■ TASK DETAILS ■
All lines from the one with "run) = currentUser w1))." to the end of the entries below must be written out exactly. Leave out any other line.
***** ENTRIES SUPPLIED *****
(** X5.  [signInWithEmailPassword] calls the backend with the prepared email
    while the hint is EmailAndPassword.  When the backend rejects, the
    hint is reset to [None], the store is left alone and the same error
    is rethrown.  When the backend resolves, the password-reset flag is
    removed; if the store rejects that removal the method rejects with
    the store's error and resets the hint to [None], although the
    backend has signed the user in. *)
Theorem signInWithEmailPassword_outcomes (email password : string) (w : World) :
  let run := signInWithEmailPassword decl env sdk email password w in
  let called := snd (setNextProvider (AuthProviders_EmailAndPassword decl) w) in
  _nextProvider called = Some (AuthProviders_EmailAndPassword decl)
  /\ (forall (err : JsError) (w1 : World),
         sdk (prepareEmail (Some email)) password called = (Throw err, w1) ->
         fst run = Throw err
         /\ _nextProvider (snd run) = Some (AuthProviders_None decl)
         /\ storage (snd run) = storage w1)
  /\ (forall w1 : World,
         sdk (prepareEmail (Some email)) password called = (Ok tt, w1) ->
         (storageFault env (trace w1) (StorageRemove PasswordResetRequestedKey)
          = None ->
          fst run = Ok tt
          /\ storage (snd run) = delete PasswordResetRequestedKey (storage w1)
          /\ same_session w1 (snd run))
         /\ (forall err : JsError,
                storageFault env (trace w1)
                  (StorageRemove PasswordResetRequestedKey) = Some err ->
                fst run = Throw err
                /\ _nextProvider (snd run) = Some (AuthProviders_None decl)
                /\ storage (snd run) = storage w1
                /\ currentUser (snd run) = currentUser w1)).
Proof.
  intros run called. subst run called.
  split; [reflexivity|].
  unfold signInWithEmailPassword. expose. simpl. split.
  - intros err w1 H. rewrite H. simpl. repeat split.
  - intros w1 H. rewrite H. simpl. split.
    + intros Hst. rewrite Hst. simpl. repeat split.
    + intros err Hst. rewrite Hst. simpl. repeat split.
Qed.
*****
■ ANSWER SPACE ■
                /\ currentUser (snd run) = currentUser w1)).
Proof.
  intros run called. subst run called.
  split; [reflexivity|].
  unfold signInWithEmailPassword. expose. simpl. split.
  - intros err w1 H. rewrite H. simpl. repeat split.
  - intros w1 H. rewrite H. simpl. split.
    + intros Hst. rewrite Hst. simpl. repeat split.
    + intros err Hst. rewrite Hst. simpl. repeat split.
Qed.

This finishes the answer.